• Required action:
Your reply should be an exact copy of the lines from the one that holds "destruct (Z.eqb_spec (Inode.i_no" to the end of the data below.

[[ Input, beginning ]]

(** The hypotheses of [read_blk_verify_shared] in the state a failed check
    leaves behind. *)
Lemma failed_check_shared s b mac new cp :
  tree_ok s -> key_ok s -> 0 <= b < 2 ^ mt_height (mt s) -> zlen mac = BFS_MAC_LEN -> zlen cp = BFS_HMAC_LEN ->
  let i := leaf s b in let p := (leaf s b - 1) / 2 in
  let s1 := with_node i (HOwn (nh s i)) (with_node p HCurrPar
              (with_node p (HOwn new) (set_curr_par (Some cp) (with_node i (HOwn mac) s)))) in
  forall s2, mt s2 = mt s1 -> curr_par s2 = Some cp -> key_ok s2 ->
  exists s3, read_blk_verify ce b mac s2 = Ok () s3.
Proof.
  intros Ht Hk Hb Hz Hzc i p s1 s2 Hmt Hcp Hk2.
  pose proof (leaf_range s b Ht Hb) as (Hl&Hp&Hl31&Hside). fold p i in Hl, Hp, Hl31, Hside.
  destruct (children_sizes s p Ht Hp) as (Hs1&Hs2&Hr1&Hr2&_).
  pose proof (node_size_leaf s b Ht Hb) as Hsz. fold i in Hsz.
  destruct (tree_sizes s Ht) as (w&?&?&Hw1&Hnn&Hls). pose proof Ht as ([? Hh30]&_&_).
  assert (Z.shiftl 1 (mt_height (mt s) - 1) - 1 <= p) as Hwp.
  { rewrite shiftl1, Hw1 by lia. lia. }
  assert (forall j, 0 <= j < mt_num_nodes (mt s) -> zlen (nh s j) = node_size (mt s) j) as Hzn
    by (intros; by apply nh_node).
  assert (forall j, 0 <= j < mt_num_nodes (mt s) -> j <> p -> j <> i ->
            <[i := HOwn mac]> (mt_nodes (mt s1)) !! j = Some (HOwn (nh s j))) as Hother.
  { intros j Hj Hjp Hji. unfold s1. cbn. rewrite !lookup_insert_ne by done.
    by apply nh_node. }
  assert (<[i := HOwn mac]> (mt_nodes (mt s1)) !! i = Some (HOwn mac)) as Hself by apply lookup_insert_eq.
  assert (mt_nodes (mt s1) !! 0 = Some (if decide (0 = p) then HCurrPar else HOwn (nh s 0))) as H0s.
  { unfold s1. cbn. rewrite lookup_insert_ne by lia. case_decide as Hd0.
    - rewrite Hd0. by rewrite lookup_insert_eq.
    - rewrite !lookup_insert_ne by lia. apply nh_node; [done|lia]. }
  assert (leaf s2 b = i) as Hlf by (unfold leaf; rewrite Hmt; done).
  assert (mt_nodes (mt s1) !! p = Some HCurrPar) as Hpp.
  { unfold s1. cbn. rewrite lookup_insert_ne by lia. by rewrite lookup_insert_eq. }
  assert (exists l r, <[i := HOwn mac]> (mt_nodes (mt s1)) !! (2 * p + 1) = Some (HOwn l) /\
     <[i := HOwn mac]> (mt_nodes (mt s1)) !! (2 * p + 2) = Some (HOwn r) /\
     zlen l = BFS_MAC_LEN /\ zlen r = BFS_MAC_LEN) as (l&r&Hlr1&Hlr2&Hzl&Hzr).
  { destruct Hside as [Hi|Hi].
    - exists mac, (nh s (2 * p + 2)). rewrite <-Hi. split_and!; [done|apply Hother; lia|done|].
      rewrite Hzn by done. congruence.
    - exists (nh s (2 * p + 1)), mac. rewrite <-Hi. split_and!; [apply Hother; lia|done| |done].
      rewrite Hzn by done. congruence. }
  eexists. eapply (read_blk_verify_shared s2 b mac cp _ (nh s i) l r);
    rewrite ?Hlf, ?Hmt; try done; cbn [mt_height mt_num_nodes]; try (change (leaf_start (mt s1)) with (leaf_start (mt s))); cbn; try lia.
  - by case_decide.
  - unfold s1. cbn. by rewrite lookup_insert_eq.
Qed.
Lemma frame_weaken (P Q : Z -> Prop) s s' : (forall b, P b -> Q b) -> frame P s s' -> frame Q s s'.
Proof. intros HPQ (?&?&Hf). split_and!; [done..|]. intros b d Hn. apply Hf. auto. Qed.

Definition no_blk (b : Z) : Prop := False.

(** Nothing but the store differs. *)
Definition only_store s s' : Prop :=
  sb s' = sb s /\ next_fd s' = next_fd s /\ open_file_tab s' = open_file_tab s.

Lemma only_store_refl s : only_store s s.
Proof. done. Qed.

Lemma only_store_trans s s1 s2 : only_store s s1 -> only_store s1 s2 -> only_store s s2.
Proof. intros (?&?&?) (?&?&?). split_and!; congruence. Qed.

Lemma frame_has P s s' b d : frame P s s' -> ~ P b -> has s b d -> has s' b d.
Proof. intros (_&_&Hf). apply Hf. Qed.

Lemma frame_none_has s s' b d : frame no_blk s s' -> has s b d -> has s' b d.
Proof. intros Hf. by eapply frame_has; [done|intros []]. Qed.

Lemma frame_none P s s' : frame no_blk s s' -> frame P s s'.
Proof. by apply frame_weaken. Qed.

Lemma rblk_Ok s b d : ok s -> has s b d ->
  exists st, rblk b s = Ok d (set_store st s) /\ frame no_blk s (set_store st s).
Proof.
  intros Hs Hd. destruct (bs_read_ok (store s) b d Hs Hd) as (st&Hr&Hok&Hn&Hf).
  exists st. unfold rblk, on_store. rewrite Hr. split; [done|]. split_and!; [done..|]. intros b' d' _. apply Hf.
Qed.

Lemma bs_write_Ok s b d f : ok s -> bs_valid (NUM_BLOCKS s) b -> zlen d = BLK_SZ ->
  exists c st, on_store (bs_write b d f) s = Ok c (set_store st s) /\ zlen c = BLK_SZ /\
    has (set_store st s) b d /\ frame (eq b) s (set_store st s).
Proof.
  intros Hs Hv Hz. destruct (bs_write_ok (store s) b d f Hs Hv Hz) as (c&st&Hr&Hc&Hok&Hn&Hh&Hf).
  exists c, st. unfold on_store. rewrite Hr. split_and!; try done. split_and!; [done..|].
  intros b' d' Hne. apply Hf. congruence.
Qed.

Lemma has_valid s b d : ok s -> has s b d -> bs_valid (NUM_BLOCKS s) b /\ zlen d = BLK_SZ.
Proof. apply bs_has_len. Qed.

(** Rewriting a block that is there. *)
Lemma wblk_Ok s b d d' f : ok s -> has s b d' -> zlen d = BLK_SZ ->
  exists c st, on_store (bs_write b d f) s = Ok c (set_store st s) /\ zlen c = BLK_SZ /\
    has (set_store st s) b d /\ frame (eq b) s (set_store st s).
Proof. intros Hs Hd Hz. destruct (has_valid s b d' Hs Hd). by apply bs_write_Ok. Qed.

(** ** Reading and writing inodes *)
Definition inode_at s (ino : Z) (i : Inode.t) : Prop :=
  exists blk, has s (ITAB_ABSOLUTE_BLK_LOC ino) blk /\
    Inode.deserialize blk (ITAB_ABSOLUTE_BLK_OFF ino) = Some (i, 168).

Lemma read_inode_Ok s ino i : ok s -> inode_at s ino i -> Inode.i_no i <> NULL_INO ->
  exists st, read_inode ino s = Ok i (set_store st s) /\ frame no_blk s (set_store st s).
Proof.
  intros Hs (blk&Hb&Hi) Hn. destruct (rblk_Ok s _ _ Hs Hb) as (st&Hr&Hf).
  exists st. split; [|done]. unfold read_inode. mrun Hr. rewrite Hi. msteps.
  destruct (Z.eqb_spec (Inode.i_no i) NULL_INO); [done|]. done.
Qed.

Lemma read_inode_free s ino i : ok s -> inode_at s ino i -> Inode.i_no i = NULL_INO ->
  exists st, read_inode ino s = Throw (BfsServerError "read_inode found bad inode") (set_store st s) /\
    frame no_blk s (set_store st s).
Proof.
  intros Hs (blk&Hb&Hi) Hn. destruct (rblk_Ok s _ _ Hs Hb) as (st&Hr&Hf).
  exists st. split; [|done]. unfold read_inode. mrun Hr. rewrite Hi. msteps. by rewrite Hn.
Qed.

[[ Input, end ]]

• Result of the task:
  destruct (Z.eqb_spec (Inode.i_no i) NULL_INO); [done|]. done.
Qed.

Lemma read_inode_free s ino i : ok s -> inode_at s ino i -> Inode.i_no i = NULL_INO ->
  exists st, read_inode ino s = Throw (BfsServerError "read_inode found bad inode") (set_store st s) /\
    frame no_blk s (set_store st s).
Proof.
  intros Hs (blk&Hb&Hi) Hn. destruct (rblk_Ok s _ _ Hs Hb) as (st&Hr&Hf).
  exists st. split; [|done]. unfold read_inode. mrun Hr. rewrite Hi. msteps. by rewrite Hn.
Qed.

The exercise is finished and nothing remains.